Railway line in India and Nepal

The Raxaul–Kathmandu railway line is a proposed cross-border railway between India and Nepal. The governments of India and Nepal had issued a joint statement on expanding rail linkages with India's financial support, connecting the border city of Raxaul in India to Kathmandu in Nepal. Nepal signed a memorandum of understanding with India to prepare a detailed project report for a proposed railway linking the two towns, with an estimated cost around US$3 billion.

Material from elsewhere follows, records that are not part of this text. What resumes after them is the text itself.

Lemma next_ref_step em x em' :
  em_ready em -> next_ref em = (Ok x, em') ->
  em_step em [] [x] em' /\ em_links em' = em_links em /\ em_v2 em = true /\ is_u64 x.1 /\ is_u64 x.2.
Proof.
  intros (Hp & Hi & Hr) Hn. unfold next_ref in Hn. unfold em_v2.
  destruct (em_refs em) as [r|] eqn:Er; [|done]. destruct Hr as [Ho Hpl].
  destruct (rr_next (em_get em) r) as [y r'] eqn:En. simplify_eq.
  pose proof En as En0. unfold rr_next in En.
  destruct (rr_plan r !! rr_seq r) as [p|] eqn:Ep; [|done].
  assert (is_u64 (pp_size p)) as Hs by (rewrite Forall_forall in Hpl; eapply Hpl, list_elem_of_lookup_2, Ep).
  assert (is_u64 x.1 /\ is_u64 x.2 /\ is_u64 (rr_offset r') /\ rr_plan r' = rr_plan r) as (H1 & H2 & H3 & H4).
  { destruct (pp_reuse p); [destruct (pp_runEnd p)|destruct (em_get em _)]; simplify_eq; cbn;
      split_and!; auto with gopbs. }
  split_and!; try done. split; cbn; try done.
  - apply wrote_nil. by rewrite u64_small.
  - split; [done|]. split; [done|]. cbn. by rewrite H4.
  - unfold em_v2. by rewrite Er.
  - rewrite Er. exists r'. split; [done|]. cbn [length rr_nexts]. by rewrite En0.
Qed.
Lemma write_rec_step r em u em' :
  em_ready em -> write (AppendRec [] r) em = (Ok u, em') ->
  em_step em (frames [r]) [] em' /\ em_links em' = em_links em.
Proof. rewrite <- frames_sing. apply write_step. Qed.

Lemma head_step n (isRoot : bool) em u em' :
  em_ready em ->
  (if isRoot then mret () : M unit else write (AppendFilename [] (n_Name n))) em = (Ok u, em') ->
  em_step em (frames (head_recs n isRoot)) [] em' /\ em_links em' = em_links em.
Proof.
  intros Hr Hw. destruct isRoot; cbn [head_recs].
  - injection Hw as _ <-. split; [by apply em_step_refl|done].
  - by apply (write_rec_step (RFilename _)) in Hw.
Qed.

Lemma open_step n em pl em' :
  em_ready em -> good n -> is_payload (n_Kind n) = true -> open n em = (Ok pl, em') ->
  em_step em [] [] em' /\ em_links em' = em_links em /\ is_i64 (pl_Size pl) /\ 0 <= pl_Size pl /\
  forall w ws w', cw_pos w = u64 (cw_pos w) -> pl_Copy pl w = (Ok ws, w') ->
  exists content, zlen content = pl_Size pl /\ wrote w content w' /\ cont n content.
Proof.
  intros (Hp & Hi & Hr) Hg Hk Ho. unfold open in Ho.
  destruct (src_open n (em_src em)) as [r s] eqn:Es. simplify_eq.
  destruct (Hsrc _ _ _ _ Hi Hg Hk Es) as (Hi' & Hs & Hc).
  assert (is_i64 (pl_Size pl)) by (eapply (src_exact _ _ _ _ (cw_open 0 []) [] (cw_open 0 [])), Es).
  split_and!; try done. split; [..|by apply same_refs]; try done. apply wrote_nil. by rewrite u64_small.
Qed.

Lemma copy_step n pl em u em' :
  em_ready em ->
  (forall w ws w', cw_pos w = u64 (cw_pos w) -> pl_Copy pl w = (Ok ws, w') ->
   exists content, zlen content = pl_Size pl /\ wrote w content w' /\ cont n content) ->
  copy pl em = (Ok u, em') ->
  exists content, zlen content = pl_Size pl /\ cont n content /\
    em_step em content [] em' /\ em_links em' = em_links em.
Proof.
  intros (Hp & Hi & Hr) Hc Hw. unfold copy in Hw.
  destruct (pl_Copy pl (em_w em)) as [[ws|e] w] eqn:Ec; simplify_eq.
  destruct (Hc _ _ _ (eq_sym (u64_small _ Hp)) Ec) as (content & Hl & Hw & Hn).
  exists content. split_and!; try done. split; [..|by apply same_refs]; cbn; try done. split; [|done].
  cbn. destruct Hw as [_ ->]. apply u64_range.
Qed.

Konkan Railway Corporation conducted a preliminary engineering pre-feasibility study (cum traffic survey) of the proposed broad gauge (1,676 mm) railway project. According to the pre-feasibility study the railway line will start from Raxaul and pass through Jitpur, Nijgadh, Sikharpur, Sisneri and Sathikhel before connecting Chobhar and Kathmandu. The railway is proposed to be 113 km long and have 41 bridges and 40 curves. Around 20 per cent of it will consist of tunnels and bridges. About 40 km section will have tunnels and 35 bridges have to be built in different places. The Detail Project Report (DPR) for the Raxaul–Kathmandu railroad is ongoing.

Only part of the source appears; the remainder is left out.